This method involves:
- Simulating a bunch of datasets (specifically, based on the “reduced” or less complex model)
- For each simulated dataset, fit both models
- For each simulated dataset, compute the difference in deviances between the two models, to provide a distribution of differences in deviances
- Compare this distribution to the actual/observed difference in deviances
The syntax is very similar to the anova function, but you also set a seed.
(This is something that’s often done when simulating in general; it ensures that each time you run the code, you’ll get the same set of numbers, so long as you use the same seed.

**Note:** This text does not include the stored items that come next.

Definition get_total_possible (self : t) (questions : list Question.t) : outcome Q :=
  Py.sum (map (fun q => Return (Question.points q)) questions).

Definition get_percentage (self : t) (questions : list Question.t) : outcome Q :=
  total ← get_total_possible self questions;
  if Qeq_bool total 0 then Return 0%Q
  else
    score ← get_total_score self questions;
    ratio ← Py.truediv score total;
    mret (ratio * 100)%Q.

(** The body of the [for response in self.responses] loop, on the
    accumulated [weak_topics]. *)
Definition weak_topics_step (questions : list Question.t) (threshold : Q)
    (weak_topics : list string) (response : StudentResponse.t)
    : outcome (list string) :=
  let question :=
    Py.next_or_none
      (fun q => Z.eqb (Question.question_id q) (StudentResponse.question_id response))
      questions in
  match question with
  | Some question =>
      match Question.mapped_topic question with
      | Some topic =>
          if Py.truthy_str topic then
            score_pct ← StudentResponse.get_score_percentage response question;
            if Py.less score_pct threshold
            then Return (weak_topics ++ [topic])
            else Return weak_topics
          else Return weak_topics
      | None => Return weak_topics
      end
  | None => Return weak_topics
  end.

Fixpoint weak_topics_loop (questions : list Question.t) (threshold : Q)
    (weak_topics : list string) (responses : list StudentResponse.t)
    : outcome (list string) :=
  match responses with
  | [] => Return weak_topics
  | response :: rest =>
      weak_topics' ← weak_topics_step questions threshold weak_topics response;
      weak_topics_loop questions threshold weak_topics' rest
  end.

Definition get_weak_topics (self : t) (questions : list Question.t)
    (threshold : Q) : outcome (list string) :=
  weak_topics ← weak_topics_loop questions threshold [] (responses self);
  mret (Py.list_of_set weak_topics).

(** The default of the [threshold] argument. *)
Definition default_threshold : Q := 70.
End Student.

Module Quiz.
Record t : Type := mk {
  name : string;
  course_name : string;
  date : Z;
  questions : list Question.t;
  students : list Student.t
}.

(** [__init__]; [now] is what [datetime.now()] answers. *)
Definition init (name course_name : string) (date : option Z) (now : Z) : t :=
  {| name := name;
     course_name := course_name;
     date := match date with Some d => d | None => now end;
     questions := [];
     students := [] |}.

Definition set_questions (qs : list Question.t) (self : t) : t :=
  {| name := name self; course_name := course_name self; date := date self;
     questions := qs; students := students self |}.
Definition set_students (ss : list Student.t) (self : t) : t :=
  {| name := name self; course_name := course_name self; date := date self;
     questions := questions self; students := ss |}.

Definition add_question (question : Question.t) : method t () :=
  assign (fun self => set_questions (questions self ++ [question]) self).

Definition add_student (student : Student.t) : method t () :=
  assign (fun self => set_students (students self ++ [student]) self).

Definition get_question_by_id (question_id : Z) : method t (option Question.t) :=
  questions ← attr questions;
  mret (Py.next_or_none (fun q => Z.eqb (Question.question_id q) question_id) questions).

Definition get_student_by_id (student_id : string) : method t (option Student.t) :=
  students ← attr students;
  mret (Py.next_or_none (fun s => String.eqb (Student.student_id s) student_id) students).

Definition get_class_average : method t Q :=
  students ← attr students;
  if negb (Py.truthy_list students) then mret 0%Q
  else
    questions ← attr questions;
    total_percentage ←
      expr (Py.sum (map (fun s => Student.get_percentage s questions) students));
    expr (Py.truediv total_percentage (Py.len students)).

You can choose whatever number you like.)
pbkrtest::PBmodcomp(lme_sleep, lme_sleep_random, seed = 20)Bootstrap test; time: 17.71 sec; samples: 1000; extremes: 0;
Requested samples: 1000 Used samples: 996 Extremes: 0
large : Reaction ~ Days + (1 + Days | Subject)
Reaction ~ 1 + (1 + Days | Subject)
stat df p.value
LRT 23.537 1 1.226e-06 ***
PBtest 23.537 0.001003 **
---
Signif. codes: 0 '***' 0.001 '**' 0.01 '*' 0.05 '.' 0.1 ' ' 1It takes several seconds, because running 1000 simulations and fitting 2000 models isn’t instantaneous. You may also get a bunch of warnings (they’ve been suppressed here for these course materials, but don’t be alarmed if they appear for you when running this example).
But, as you can see, the p-value it produces is not necessarily the same as the one produced by a standard LRT.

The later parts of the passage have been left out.